Antibiotics are not routinely used in the treatment of APSGN. However, in the case of symptoms of active infection, an antibiotic covering the spectrum of GAS is administered – according to Polish recommendations, it should be phenoxymethylpenicillin administered for ten days at a dose of 100,000–200,000 IU/kg/day [36]. Some authors recommend antibacterial treatment even in the absence of features of active infection in order, among others, to reduce the risk of infection in household members [3]. The patient was started on ceftriaxone due to fever and very high inflammatory markers suggestive of sepsis. We did not detect a particular source or etiologic factor of the present infection, though physical examination revealed vulvitis and pharyngitis. We chose ceftriaxone following Surviving Sepsis Campaign international guidelines [37]. The patient presented with biliary deposits during the treatment. A recently published systematic review including 5717 pediatric patients who received ceftriaxone reported 1136 adverse drug reactions (ADRs). The most frequently reported ADRs were gastrointestinal disorders (37.4%, 292/780), followed by hepatobiliary disorders (24.6%, 192/780). Almost all cases of biliary pseudolithiasis were reversible; however, the incidence was surprisingly high, affecting one in five pediatric patients (20.7%) [38]. Notably, the incidence of biliary pseudolithiasis might be even higher in patients with renal function impairment as drug biliary excretion rises in case of kidney insufficiency.
Although improved hygiene conditions and a decrease in the frequency of skin infections have reduced the incidence of APSGN in developed countries, there is still no clear evidence of a reduced risk of the disease after antibiotic treatment of streptococcal infections [2, 9]. In one Australian observational study, treatment of streptococcal infection with benzathine penicillin G was found to prevent new cases of glomerulonephritis [39]. Experimental data suggest that the widespread presence of fluoride in water decreases virulence factors of GAS and may also contribute to reduced APSGN prevalence in developed countries [40].

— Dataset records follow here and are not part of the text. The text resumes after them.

(** * Embedding cache and hash-gated model reuse

    A shallow embedding of

    - [mindmeld/models/embedder_models.py]: the [Embedder] base class with its
      pickled text-to-vector cache, and
    - [mmworkbench/components/role_classifier.py]: the [RoleClassifier]
      component with its fingerprint-gated [fit].

    Python objects become records, dictionaries become [gmap]s, sets become
    [gset]s, lists updated by index use stdpp's list lookup and insert with
    the [IndexError] of an out-of-range access written out.  Calls to the
    collaborators (the embedding model, the statistical model, the logger)
    are recorded in an event trace, so that "is / is not invoked" is a
    statement about that trace. *)

From stdpp Require Import gmap strings list sorting.
From Stdlib Require Import Strings.Byte.

(** ** Python outcomes *)

(** The exceptions the two files can let escape. *)
Inductive exn : Type :=
  | IndexError
  | NotImplementedError
  | OSError
  | TypeError
  | UnpicklingError
  | ValueError (msg : string).

(** A call either returns a value or raises. *)
Inductive outcome (A : Type) : Type :=
  | Returned (a : A)
  | Raised (e : exn).
Arguments Returned {A} a.
Arguments Raised {A} e.

(** [enumerate(l)] *)
Definition enumerate {A} (l : list A) : list (nat * A) := imap pair l.

(** ** mindmeld/models/embedder_models.py *)

Module Embedder.

(** The abstract methods of the base class: a concrete embedder supplies
    [load] and [encode]. [encode] reads [self.model]. *)
Class Strategy (V Model Kwargs : Type) : Type := {
  load : Kwargs → Model;
  encode : Model → list string → list V;
}.

(** One invocation of [self.encode], with the batch it received. *)
Inductive event : Type :=
  | EncodeCall (text_to_encode : list string).

Section embedder.
Context {V Model Kwargs : Type} `{!Strategy V Model Kwargs}.

(** [path.get_embedder_cache_file_path] lives in another module. *)
Variable get_embedder_cache_file_path : string → string → string.

(** [pickle.load] on the bytes of the cache file: the stored mapping, or
    [None] when the bytes do not deserialize. [pickle.dump] writes it. *)
Variable pickle_load : list byte → option (gmap string V).
Variable pickle_dump : gmap string V → list byte.

(** The instance attributes. *)
Record t : Type := mk {
  cache_path : string;
  cache : gmap string V;
  model : Model;
}.

(** The regular files on disk, by path. Creating the parent folder
    (lines 43-45) adds no regular file. *)
Definition os_path_exists (files : gmap string (list byte)) (p : string) : bool :=
  bool_decide (is_Some (files !! p)).

Definition os_path_getsize (files : gmap string (list byte)) (p : string) : nat :=
  from_option length 0 (files !! p).

Definition open_rb (files : gmap string (list byte)) (p : string) : list byte :=
  default [] (files !! p).

(** [Embedder.__init__] *)
Definition __init__ (files : gmap string (list byte))
    (app_path embedder_type : string) (kwargs : Kwargs) : outcome t :=
  let cache_path := get_embedder_cache_file_path app_path embedder_type in
  if negb (os_path_exists files cache_path)
     || bool_decide (os_path_getsize files cache_path = 0)
  then Returned (mk cache_path ∅ (load kwargs))
  else
    match pickle_load (open_rb files cache_path) with
    | Some content => Returned (mk cache_path content (load kwargs))
    | None => Raised UnpicklingError
    end.

(** [Embedder.clear_cache]: "Deletes the cache file." No attribute of
    [self] is assigned. *)
Definition clear_cache (self : t) (files : gmap string (list byte))
    : t * gmap string (list byte) :=
  if os_path_exists files (cache_path self)
  then (self, delete (cache_path self) files)
  else (self, files).

(** [Embedder.dump] *)
Definition dump (self : t) (files : gmap string (list byte))
    : t * gmap string (list byte) :=
  (self, <[cache_path self := pickle_dump (cache self)]> files).

(** The loop of lines 95-97 over [enumerate(cache_miss_indices)]. Each
    subscript that is out of range raises [IndexError]; the cache keeps
    the entries written before that. *)
Fixpoint fill (its : list (nat * nat)) (text_to_encode : list string)
    (model_encoded_text : list V) (encoded : list (option V))
    (c : gmap string V) : outcome (list (option V)) * gmap string V :=
  match its with
  | [] => (Returned encoded, c)
  | (i, v) :: its' =>
      match model_encoded_text !! i, text_to_encode !! i with
      | Some x, Some text =>
          if decide (v < length encoded)
          then fill its' text_to_encode model_encoded_text
                 (<[v := Some x]> encoded) (<[text := x]> c)
          else (Raised IndexError, c)
      | _, _ => (Raised IndexError, c)
      end
  end.

(** [Embedder.get_encodings]. The result is the returned list (an entry
    [None] is Python's [None]), the embedder with its mutated cache, and
    the [encode] calls made. *)
Definition get_encodings (self : t) (text_list : list string)
    : outcome (list (option V)) * t * list event :=
  let encoded := (λ text, cache self !! text) <$> text_list in
  let cache_miss_indices :=
    (filter (λ iv, iv.2 = None) (enumerate encoded)).*1 in
  match mapM (λ i, text_list !! i) cache_miss_indices with
  | None => (Raised IndexError, self, [])
  | Some text_to_encode =>
      let model_encoded_text := encode (model self) text_to_encode in
      let '(r, c) := fill (enumerate cache_miss_indices) text_to_encode
                       model_encoded_text encoded (cache self) in
      (r, mk (cache_path self) c (model self), [EncodeCall text_to_encode])
  end.

(** *** The contract of [get_encodings], in the words of the specification *)

(** The cache misses of a text list, "collected in original relative
    order". *)
Definition misses (c : gmap string V) (text_list : list string) : list string :=
  filter (λ text, c !! text = None) text_list.

(** "One vector per input, same order as input": a hit takes its value
    from the cache, a miss takes the next vector of the encode result. *)
Fixpoint assemble (c : gmap string V) (text_list : list string)
    (vectors : list V) : list (option V) :=
  match text_list with
  | [] => []
  | text :: rest =>
      match c !! text with
      | Some v => Some v :: assemble c rest vectors
      | None => head vectors :: assemble c rest (tail vectors)
      end
  end.

(** "Write each returned vector back into the cache keyed by its source
    text." *)
Definition write_back (c : gmap string V) (texts : list string)
    (vectors : list V) : gmap string V :=
  foldl (λ c tv, <[tv.1 := tv.2]> c) c (zip texts vectors).

(** The indices of the [None] entries of [encoded], counted from [k]:
    [cache_miss_indices] is [miss_indices_from 0 encoded]. *)
Definition miss_indices_from (k : nat) (encoded : list (option V)) : list nat :=
  (filter (λ iv, iv.2 = None) (imap (λ i x, (k + i, x)) encoded)).*1.

End embedder.

End Embedder.

(** ** mmworkbench/components/role_classifier.py *)

Module RoleClassifier.

(** *** The objects the classifier reads

    [Query], [ProcessedQuery] and the entity classes come from [..core];
    only the attributes this file reads are kept. *)

Record Query : Type := { text : string }.

(** [entity.entity]: [.type] and [.role]; a missing role is [None]. *)
Record Entity : Type := { type : string; role : option string }.

(** An element of [query.entities]. *)
Record QueryEntity : Type := { entity : Entity }.

Record ProcessedQuery : Type := {
  query : Query;
  entities : list QueryEntity;
}.

(** [(query.query, query.entities, idx)] *)
Definition Example : Type := Query * list QueryEntity * nat.

(** A label is whatever [entity.entity.role] holds. *)
Definition Label : Type := option string.
(** * The fallback orchestrator and the response normaliser of [llm.service.py]

    A shallow embedding of [LLMService] (validation and normalisation of a
    model's reply, one model invocation, the ordered fallback chain) and of
    the parts of the Python runtime it leans on: [json.loads], [json.dumps],
    [repr] and [str.strip].

    Text is a [string] of bytes holding the UTF-8 encoding of the Python
    [str]; every character the code inspects is ASCII, so byte-wise and
    character-wise processing agree except where noted. *)

From Stdlib Require Import String Ascii List ZArith NArith Bool Arith Lia.
From Stdlib Require Decimal DecimalString DecimalPos DecimalZ DecimalFacts.
Import ListNotations.
Local Open Scope list_scope.
Local Open Scope string_scope.

(** ** Exceptions and results *)

(** The exception classes that occur; all of them derive from [Exception].
    [ProviderError] stands for whatever the HTTP client raises.  What does
    not derive from [Exception] (a cancellation, an interrupt) is not part
    of the model. *)
Inductive exn : Type :=
| JSONDecodeError (msg : string)
| AttributeError (msg : string)
| ValueError (msg : string)
| IndexError (msg : string)
| KeyError (msg : string)
| TypeError (msg : string)
| RuntimeError (msg : string)
| RecursionError (msg : string)
| ProviderError (msg : string).

(** [str(e)] *)
Definition exn_str (e : exn) : string :=
  match e with
  | JSONDecodeError m | AttributeError m | ValueError m | IndexError m
  | TypeError m | RuntimeError m | RecursionError m | ProviderError m => m
  | KeyError m => m
  end.

Inductive outcome (A : Type) : Type :=
| Returns (a : A)
| Raises (e : exn).
Arguments Returns {A} a.
Arguments Raises {A} e.

(** ** Characters *)

Definition dquote : ascii := "034"%char.
Definition backslash : ascii := "092"%char.
Definition code (c : ascii) : N := N_of_ascii c.
Definition chr (n : N) : ascii := ascii_of_N n.
Definition str1 (c : ascii) : string := String c EmptyString.

Definition is_digit (c : ascii) : bool :=
  ((48 <=? code c) && (code c <=? 57))%N.

(** [IS_WHITESPACE] of the JSON scanner: space, tab, line feed, return. *)
Definition is_json_ws (c : ascii) : bool :=
  (c =? " ")%char || (c =? "009")%char || (c =? "010")%char || (c =? "013")%char.

Fixpoint skip_ws (s : string) : string :=
  match s with
  | String c s' => if is_json_ws c then skip_ws s' else s
  | EmptyString => EmptyString
  end.

Definition hex_val (c : ascii) : option N :=
  let n := code c in
  if ((48 <=? n) && (n <=? 57))%N then Some (n - 48)%N
  else if ((97 <=? n) && (n <=? 102))%N then Some (n - 87)%N
  else if ((65 <=? n) && (n <=? 70))%N then Some (n - 55)%N
  else None.
(** * fmmgen example drivers and tree headers: a shallow embedding

    The development follows the four translation units of the repository:

    - [examples/fmm-dipole-reduced/src/peps/tree.hpp]  (module [FMM])
    - [example/bh-dipole/include/tree.hpp]             (module [BH])
    - [example/fmm-dipole-reduced/src/apps/scaling_test.cpp] (module [ScalingTest])
    - [examples/dipolar/potential-only/lazy.cpp]       (module [Lazy])

    The bodies of [build_tree], [split_cell], [add_child] and
    [interact_dehnen] are in translation units that are not among these
    four. Module [Facade] holds the parameter checks of the build entry as
    the specification describes them, marked as such, and takes the octree
    builder itself as given.

    C++ [double] is IEEE binary64 and is embedded with the Standard Library's
    [spec_float]; [size_t] is taken to be 64 bits wide and is embedded as
    [Z] with the wrap-around written out.

    A run of a driver ends by returning, by an exception that nothing
    catches, or in undefined behaviour ([Std.outcome]). Whether a request
    for storage is granted is part of the environment of a run
    ([Std.allocator]); the limits of [std::vector] and of [new double[n]]
    are those of libstdc++ and GCC on a 64-bit target. *)

From Stdlib Require Import ZArith List Bool Lia SpecFloat Ascii String.
From stdpp Require Import base numbers list strings pretty.

(** ** IEEE binary64 *)

Module Double.

Definition double : Type := spec_float.

Definition prec : Z := 53.
Definition emax : Z := 1024.

Definition add : double -> double -> double := SFadd prec emax.
Definition sub : double -> double -> double := SFsub prec emax.
Definition mul : double -> double -> double := SFmul prec emax.
Definition div : double -> double -> double := SFdiv prec emax.
Definition sqrt : double -> double := SFsqrt prec emax.
Definition ltb : double -> double -> bool := SFltb.
Definition leb : double -> double -> bool := SFleb.

(** [a > b] and [a <= b] as C++ evaluates them (false on NaN). *)
Definition gtb (a b : double) : bool := ltb b a.

Definition zero : double := S754_zero false.

(** The double nearest to the integer [z] (integer literals and
    integer-to-double conversions). *)
Definition of_Z (z : Z) : double := binary_normalize prec emax z 0 false.

End Double.

Abbreviation double := Double.double.

(** ** Machine integers *)

Module Word.

Definition size_t_width : Z := 64.

Definition SIZE_MAX : Z := 2 ^ size_t_width - 1.

(** Arithmetic on [size_t] is arithmetic modulo [2^64]. *)
Definition wrap64 (z : Z) : Z := z mod 2 ^ size_t_width.

End Word.

(** ** Raw pointers to [double]

    Every [double*] of the drivers points into one of the heap arrays the
    driver allocates; a pointer is the array it points into and an element
    offset. [Wild] is a pointer whose value the sources do not determine. *)

Inductive block : Type := BlkR | BlkMu | BlkM | BlkL.
(** * ClusterSynchro: a shallow embedding of
    [pkg/synchromanager/clustersynchro/cluster_synchro.go] and of the storage
    package's error marker.

    Go maps and [sync.Map] are finite maps ([gmap]); a nil slice, map or
    pointer is [None]; channels carrying [struct{}] are a capacity, a number
    of buffered elements and a closed flag; goroutines are the labels of a
    transition system over the fields of the [ClusterSynchro] struct.  Calls
    into collaborators that live outside this file of the package (the
    negotiator, the group/resource status, the storage factory, the synchro
    factory, the status updater) are fields of a [World] record or are
    modelled from the design document, and every such call is appended to a
    trace.

    Left out: logging, the metrics registration and the discovery [Prepare]
    call in [New], and the locks ([runnerLock], [EnableConcurrent],
    [DisableConcurrent]: a refresh is one step here).  The runner with
    [startRunner] and [stopRunner], [GetMetricsWriterList] and the report of
    the goroutine [Shutdown] spawns come after the transition system, with
    the channels of the runner held in a store of their own. *)

From stdpp Require Import gmap strings list fin_maps.

Set Default Proof Using "Type".
Local Open Scope string_scope.
Local Open Scope list_scope.

(** ** Go [error] interface values *)

(** An interface value is nil or holds a value of some concrete type.  The
    concrete types that matter here are [*fmt.wrapError] (built by
    [fmt.Errorf] with the [%w] verb) and the storage package's
    [storageRecoverableExceptionError] struct; every other type is
    [opaqueError], identified by its type name and its message. *)
Inductive error : Type :=
| nilError
| opaqueError (typeName msg : string)
| wrapError (msg : string) (err : error)
| storageRecoverableExceptionError (err : error).

#[global] Instance error_eq_dec : EqDecision error.
Proof. solve_decision. Defined.

(** The [Error() string] method.  [storageRecoverableExceptionError] embeds
    an [error], so the method is promoted from the embedded value; calling it
    through a nil interface is a nil dereference, rendered as [None]. *)
Fixpoint Error (e : error) : option string :=
  match e with
  | nilError => None
  | opaqueError _ msg => Some msg
  | wrapError msg _ => Some msg
  | storageRecoverableExceptionError err => Error err
  end.

(** How [fmt] prints an error operand under [%s], [%w]: the [Error()] text;
    [fmt] recovers from a panicking method and prints a marker instead. *)
Definition fmt_verb (e : error) : string :=
  match Error e with
  | Some msg => msg
  | None => "%!v(PANIC=Error method: runtime error: invalid memory address or nil pointer dereference)"
  end.

(** [fmt.Errorf(prefix + ": %w", err)] *)
Definition fmt_Errorf (prefix : string) (err : error) : error :=
  wrapError (prefix +:+ ": " +:+ fmt_verb err) err.

(** [fmt.Sprintf(prefix + ": %s", err)] *)
Definition fmt_Sprintf (prefix : string) (err : error) : string :=
  prefix +:+ ": " +:+ fmt_verb err.

(** [errors.Unwrap] *)
Definition Unwrap (e : error) : error :=
  match e with
  | wrapError _ err => err
  | _ => nilError
  end.

(** ** [schema.GroupVersionResource] *)

Record GroupVersionResource : Type := GVR {
  Group : string;
  Version : string;
  Resource : string
}.

#[global] Instance GroupVersionResource_eq_dec : EqDecision GroupVersionResource.
Proof. solve_decision. Defined.

#[global] Instance GroupVersionResource_countable : Countable GroupVersionResource.
Proof.
  refine (inj_countable' (fun g => (Group g, Version g, Resource g))
            (fun t => GVR t.1.1 t.1.2 t.2) _).
  by intros [].
Defined.

Record GroupResource : Type := GR {
  grGroup : string;
  grResource : string
}.

#[global] Instance GroupResource_eq_dec : EqDecision GroupResource.
Proof. solve_decision. Defined.

(** [GroupVersionResource.GroupResource()] *)
Definition GroupResourceOf (gvr : GroupVersionResource) : GroupResource :=
  GR (Group gvr) (Resource gvr).

(** [GroupResource.WithVersion(version)] *)
Definition WithVersion (gr : GroupResource) (version : string) : GroupVersionResource :=
  GVR (grGroup gr) version (grResource gr).

(** [GroupResource.String()]: the resource alone for the core group. *)
Definition GroupResource_String (gr : GroupResource) : string :=
  if decide (grGroup gr = "") then grResource gr
  else grResource gr +:+ "." +:+ grGroup gr.

(** ** Package [storage] (src/unnamed/part_000) *)

Module storage.

(** Watermarks are opaque values compared by equality only; a nil Go map is
    [None]. *)
Record ClusterResourceVersions : Type := {
  Resources : option (gmap string string);
  Events : option (gmap string string)
}.

Definition NewRecoverableException (err : error) : error :=
  storageRecoverableExceptionError err.

(** The type assertion [err.(storageRecoverableExceptionError)] on a
    concrete struct type holds exactly when the dynamic type of the
    interface value is that type. *)
Definition IsRecoverableException (err : error) : bool :=
  match err with
  | storageRecoverableExceptionError _ => true
  | _ => false
  end.
(** X21: the identity of a job is fixed. In every execution a job is
    stored under its own id and its total lies between 1 and 1000; and no
    event removes a job from the store or changes its id, its session,
    its file name, its total or its creation time. *)
Theorem job_identity_is_fixed :
  (forall evs,
     map_Forall (fun jobId job =>
       job_id job = jobId /\ (1 <= totalUrls job <= 1000)%nat)
       (bulkJobs (storage (run evs init)))) /\
  (forall w e jobId job,
     bulkJobs (storage w) !! jobId = Some job ->
     exists job',
       bulkJobs (storage (step w e)) !! jobId = Some job' /\
       job_id job' = job_id job /\ userSession job' = userSession job /\
       filename job' = filename job /\ totalUrls job' = totalUrls job /\
       createdAt job' = createdAt job).
Proof.
  split.
  - intros evs jobId job Hjob.
    by destruct (life_inv_run evs jobId job Hjob) as (? & ? & _).
  - intros w e jobId job Hjob.
    destruct (step_job w e jobId job Hjob) as (job' & Hjob' & Hchange).
    exists job'. split; [done|]. by eapply job_change_identity.
Qed.
Lemma format_checked_at_read_time_witness :
  (∃ header, parse_ply_header (text_lines (minimal_header "ascii")) = Ok header
             ∧ format header = "ascii")
  ∧ (∃ h, parse_ply_header sample_train = Ok h ∧ format h = "ascii"
          ∧ vertex_count h = 7
          ∧ vertex_properties h = [("float", "nx"); ("float", "x")])
  ∧ ∀ junk file header, format header = "ascii" →
      read_vertex_table_binary junk file header = Err ValueError_only_binary.
Proof.
  destruct (format_checked_at_read_time "ascii") as (Hparse & Hsame & Hread);
    [reflexivity|reflexivity|].
  split; [exact Hparse|]. split; [|apply Hread; discriminate].
  pose proof (Hsame "ply" "format ascii 1.0" "format binary_little_endian 1.0"
                "1.0" "binary_little_endian" "1.0"
                (text_lines ["element vertex 7"; "property float nx";
                             "property float x"; "end_header"])
                eq_refl eq_refl eq_refl eq_refl eq_refl eq_refl eq_refl) as H.
  change (line_bytes "ply" ++ line_bytes "format ascii 1.0" ++ _)
    with sample_train in H.
  destruct (parse_ply_header sample_train) as [e|h];
    destruct (parse_ply_header _) as [e'|h'] eqn:Hle in H;
    vm_compute in Hle; try discriminate; try done.
  injection Hle as <-. destruct H as (Hf & _ & _ & _ & Hn & Hp).
  exists h. by repeat split.
Defined.

(** C6, the claim as stated, fails: a header whose format name is [foo]
    parses. *)
Lemma unknown_format_parses :
  ∃ header, parse_ply_header sample_foo = Ok header ∧ format header = "foo".
Proof. eexists. split; [vm_compute; reflexivity|reflexivity]. Qed.

End FormatNameExamples.

(** ** The reader *)

Section ReaderProperties.

Context {platform : Platform}.

Lemma alloc_arrays_Ok_inv junk props n k acc arrays :
  alloc_arrays junk props n k acc = Ok arrays →
  (0 ≤ n ∨ props = [])
  ∧ ∀ j, (j < length props)%nat → numpy_alloc (k + j) n = Allocated.
Proof.
  revert k acc. induction props as [|[ty name] r IH]; intros k acc;
    cbn [alloc_arrays].
  - intros _. split; [by right|]. cbn. lia.
  - unfold np_empty. destruct (Z.ltb_spec n 0); [done|].
    destruct (numpy_alloc k n) eqn:Hk; [|done..]. cbn [bind].
    intros [_ Hroom]%IH. split; [by left|].
    intros [|j] Hj; [by rewrite Nat.add_0_r|].
    replace (k + S j)%nat with (S k + j)%nat by lia. apply Hroom. cbn in Hj. lia.
Qed.

(** Whether the allocation loop succeeds, and how it fails, does not depend
    on what the new arrays hold. *)
Lemma alloc_arrays_junk junk junk' props n k acc acc' :
  match alloc_arrays junk props n k acc, alloc_arrays junk' props n k acc' with
  | inl e, inl e' => e = e'
  | inr _, inr _ => True
  | _, _ => False
  end.
Proof.
  revert k acc acc'. induction props as [|[ty name] r IH]; intros k acc acc';
    cbn [alloc_arrays]; [done|].
  unfold np_empty. destruct (n <? 0); [done|].
  destruct (numpy_alloc k n); [|done..]. cbn [bind]. apply IH.
Qed.

Lemma read_rows_cases st props n k i rest arrays :
  if decide (Struct.size st * k ≤ length rest)%nat
  then ∃ t, read_rows st props n k i rest arrays = Ok t
  else read_rows st props n k i rest arrays
       = Err (EOFError_body (Z.of_nat (i + length rest / Struct.size st)) n).
Proof.
  case_decide; [by apply read_rows_total|apply read_rows_short; lia].
Qed.

Lemma reader_error_junk junk junk' file header e :
  read_vertex_table_binary junk file header = Err e →
  read_vertex_table_binary junk' file header = Err e.
Proof.
  unfold read_vertex_table_binary. destruct (negb _); [done|].
  destruct (_endian_for_format _) as [|endian]; [done|]. cbn [bind].
  destruct (_struct_for_vertex _ _) as [|st]; [done|]. cbn [bind].
  pose proof (alloc_arrays_junk junk junk' (vertex_properties header)
                (vertex_count header) 0 ∅ ∅) as Ha.
  destruct (alloc_arrays junk _ _ _ _) as [e1|arrays],
    (alloc_arrays junk' _ _ _ _) as [e1'|arrays']; try done;
    [by subst e1'|].
  cbn [bind]. destruct (seek _ _) as [|rest]; [done|]. cbn [bind].
  pose proof (read_rows_cases st (vertex_properties header) (vertex_count header)
                (Z.to_nat (vertex_count header)) 0 rest) as Hr.
  pose proof (Hr arrays) as H1. pose proof (Hr arrays') as H2.
  case_decide; [by destruct H1 as [t ->]|by rewrite H1, H2].
Qed.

The prognosis in children with APSGN is generally excellent. The disease is self-limiting, and in most cases, renal function recovers entirely after the acute period. Long-term outcome studies in children with APSGN are scarce, but the overall prognosis is excellent. Persistent proteinuria, microalbuminuria, or hypertension is found in only 0.5-3% of patients. Isolated hematuria may persist the longest, sometimes up to two or even five years [2, 3, 17]. The risk for renal function impairment is very low, in most studies below 1% [3]. Authors from Great Ormond Street Hospital recommend yearly follow-up after complete recovery to look for evidence of hypertension, proteinuria, or renal impairment [14].